Six months after that, they sold out a UK tour, and performed in the States for a month, before a stint in Australia. Since 2007, From The Jam have played in excess of 1,000 headline shows in the UK alone. They usually conclude their sets with ‘Going Underground’, sparking energy not just from Jam fans of old, but new ones too – “young people [who] just go nuts over the song”. He remembers how powerful it is played live, watching Paul Weller sing it. “There’s nothing complex about it, it’s just a great song.”

Has he ever felt like he’s had to win old Jam devotees over one by one? He thought about that in the beginning, he says, but just went about gigging with the band in the hope that people would like it, as they have. At first, “I thought [it was] trying to do the impossible, which was to –” he interrupts himself, “I hate to use the word replace, nobody could replace Paul.” He was apprehensive though, about playing the songs as they were written, enabling Buckler (part of the group at that time) and Foxton to play them as they know them, and the original Jam energy to come across. “I did think about that in the early days, I’m not so concerned now.”

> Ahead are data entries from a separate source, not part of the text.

(** The routine is not installed; and the routine answers for receipts
    only, with 99.5 where the rows of March add up to 32. *)
Lemma fallback_of_march :
  parse_month sample_today None = Ok (mkdate 2024 3 1, mkdate 2024 4 1)
  /\ run (memory_store rpc_missing)
       (monthly_summary sample_runtime (Some sample_client) sample_today None) march
     = (Raise (StoreError "Could not find the function public.sum_amounts"), march,
        [OnRpc (sum_amounts "receipts" (mkdate 2024 3 1) (mkdate 2024 4 1))])
  /\ outcome (run (memory_store (rpc_for_receipts (SFloat 99.5)))
                (monthly_summary sample_runtime (Some sample_client) sample_today None)
                march)
     = Ok {| summary_month := "2024-03"; receipts_total := 99.5%float;
             advances_total := 25%float; lunch_total := 12%float;
             dinner_total := 20%float; net := 74.5%float |}.
Proof.
  split; [ reflexivity | ]. split.
  - exact (proj1 (fallback_per_table (memory_store rpc_missing) march sample_runtime
                    sample_client sample_today None (mkdate 2024 3 1) (mkdate 2024 4 1)
                    eq_refl) _ march eq_refl).
  - refine (proj1 (proj2 (proj2 (fallback_per_table
              (memory_store (rpc_for_receipts (SFloat 99.5))) march sample_runtime
              sample_client sample_today None (mkdate 2024 3 1) (mkdate 2024 4 1) eq_refl))
              _ _ march march march march march march 99.5%float 25%float _ _
              12%float 20%float eq_refl eq_refl _ _ eq_refl eq_refl eq_refl eq_refl)).
    + left. repeat split.
    + right. split; [ reflexivity | ].
      exists (Some [advance_row "2024-03-01" (SInt 25) SNone]), [25%float].
      repeat split.
Defined.

(** C5, as the code has it: in every summary returned, [net] is the
    difference of the two sums that the code has computed, rounded to two
    decimals, and [receipts_total] and [advances_total] are these same two
    sums, rounded each for itself.  The sum of a table is the value of the
    routine, or the sum of the rows of the fallback ([computed_sum]). *)
Theorem net_is_rounded_difference {S : Type} (b : backend S) (s : S) (rt : runtime)
  (supabase_client : option client) (today : date) (month_ : option unicode)
  (sm : summary) :
  outcome (run b (monthly_summary rt supabase_client today month_) s) = Ok sm ->
  exists start end_ r a s1 s2 s3 s4 receipts_sum advances_sum,
    parse_month today month_ = Ok (start, end_)
    /\ exec_rpc b (sum_amounts "receipts" start end_) s = (Ok r, s1)
    /\ exec_rpc b (sum_amounts "advances" start end_) s1 = (Ok a, s2)
    /\ computed_sum b rt "receipts" r start end_ s2 receipts_sum s3
    /\ computed_sum b rt "advances" a start end_ s3 advances_sum s4
    /\ receipts_total sm = py_round2 receipts_sum
    /\ advances_total sm = py_round2 advances_sum
    /\ net sm = py_round2 (receipts_sum - advances_sum)%float.
Proof.
  unfold monthly_summary. intros H.
  destruct supabase_client as [sb | ]; cbn [require_supabase lift pbind] in H;
    [ | discriminate ].
  destruct (parse_month today month_) as [[start end_] | e]; cbn [lift pbind] in H;
    [ | discriminate ].
  cbn [execute_rpc pbind] in H. rewrite outcome_ExecRpc in H.
  destruct (exec_rpc b _ s) as [[r | e] s1] eqn:Hr; [ | discriminate ].
  cbn [pbind] in H. rewrite outcome_ExecRpc in H.
  destruct (exec_rpc b _ s1) as [[a | e] s2] eqn:Ha; [ | discriminate ].
  rewrite outcome_pbind in H.
  destruct (run b (total_of rt "receipts" r start end_) s2)
    as [[[receipts_sum | e] s3] t3] eqn:Tr; [ | discriminate ].
  rewrite outcome_pbind in H.
  destruct (run b (total_of rt "advances" a start end_) s3)
    as [[[advances_sum | e] s4] t4] eqn:Ta; [ | discriminate ].
  cbn [execute_table pbind] in H. rewrite outcome_ExecTable in H.
  destruct (exec_table b _ s4) as [[l | e] s5]; [ | discriminate ].
  cbn [pbind] in H. rewrite outcome_ExecTable in H.
  destruct (exec_table b _ s5) as [[d | e] s6]; [ | discriminate ].
  destruct (sum_of_amounts rt (or_empty l)) as [lunch | e]; [ | discriminate ].
  destruct (sum_of_amounts rt (or_empty d)) as [dinner | e]; [ | discriminate ].
  cbn [lift pbind run outcome fst] in H. injection H as <-.
  exists start, end_, r, a, s1, s2, s3, s4, receipts_sum, advances_sum.
  split; [ reflexivity | ]. split; [ exact Hr | ]. split; [ exact Ha | ].
  split; [ exact (total_of_returns _ _ _ _ _ _ _ _ _ _ Tr) | ].
  split; [ exact (total_of_returns _ _ _ _ _ _ _ _ _ _ Ta) | ].
  repeat split.
Qed.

Three years back, he also wrote the album Smash the Clock with Foxton. Writing songs together, Hastings comes up with an idea which he records on his phone – “a little riff or a few verses of something” – and sends to his writing partner who’ll add a bassline (“he’s got a little studio in his office”) and return it. When they’ve built up a collection of songs they’re happy with, they’ll hit the studio, working with former From The Jam drummer Mark Brzezicki, or the group’s current drummer Mike Randon, to develop them, with lyrics being written once the music is in place.

They recorded Smash the Clock at Paul Weller’s Black Barn Studio, where Charles Rees asked if the record had a brief. Hastings said no, “it’s just a collection of great songs, let’s just get it down.” The album title reflects that mentality. It means to “throw away any preconceived ideas of times and what we’re supposed to be sounding like or doing.” Its Tony Ladd artwork displays the headstock and neck of a bass shattering a clock face reading ‘Foxton & Hastings’ as though the pair are clockmakers. Ladd was given a brief, and what he delivered “couldn’t have been any more perfect”.
Foxton and Hastings are out on the road with From The Jam this autumn, marking 40 years since the release of Setting Sons, which places in joint first place with All Mod Cons and Sound Affects in the latter’s favourite Jam albums. As he plays the songs he loves, he might sing a bit slightly differently to how it was originally done, which comes down to “what happens impulsively on the night – sometimes I feel a little bit cheekier than at others. I’m living the song as I’m singing it. That’s about the only way I can keep it fresh every night, by throwing a bit of myself and whatever I fancy into it – without destroying the song.”

His mood may impact on how he plays. “If something’s happened in the crowd, like somebody’s thrown something, it can really piss me off; then I guess I might play the song with more vigour and intensity.” He doesn’t think about what he’s doing onstage all that deeply, he says, working off muscle memory with the feelings stirred inside him “real in that moment in time”. If a member of the group was feeling down prior to a show, the others would try and talk them up, and they “usually try and shut everything away from us at least half an hour before we get on, so we don’t have anything to disturb us. We’ve got great crews around, that prepare really well. The rest of it is just down to the luck of the night.”

Finally, we have to ask if he thinks a reunion of the original Jam is on the cards. “No, I don’t. I could be wrong, but I very much doubt it.”

Suppose it does happen though, and he joins the crowd of fans for that comeback gig… he’d be forgiven for going pretty bonkers.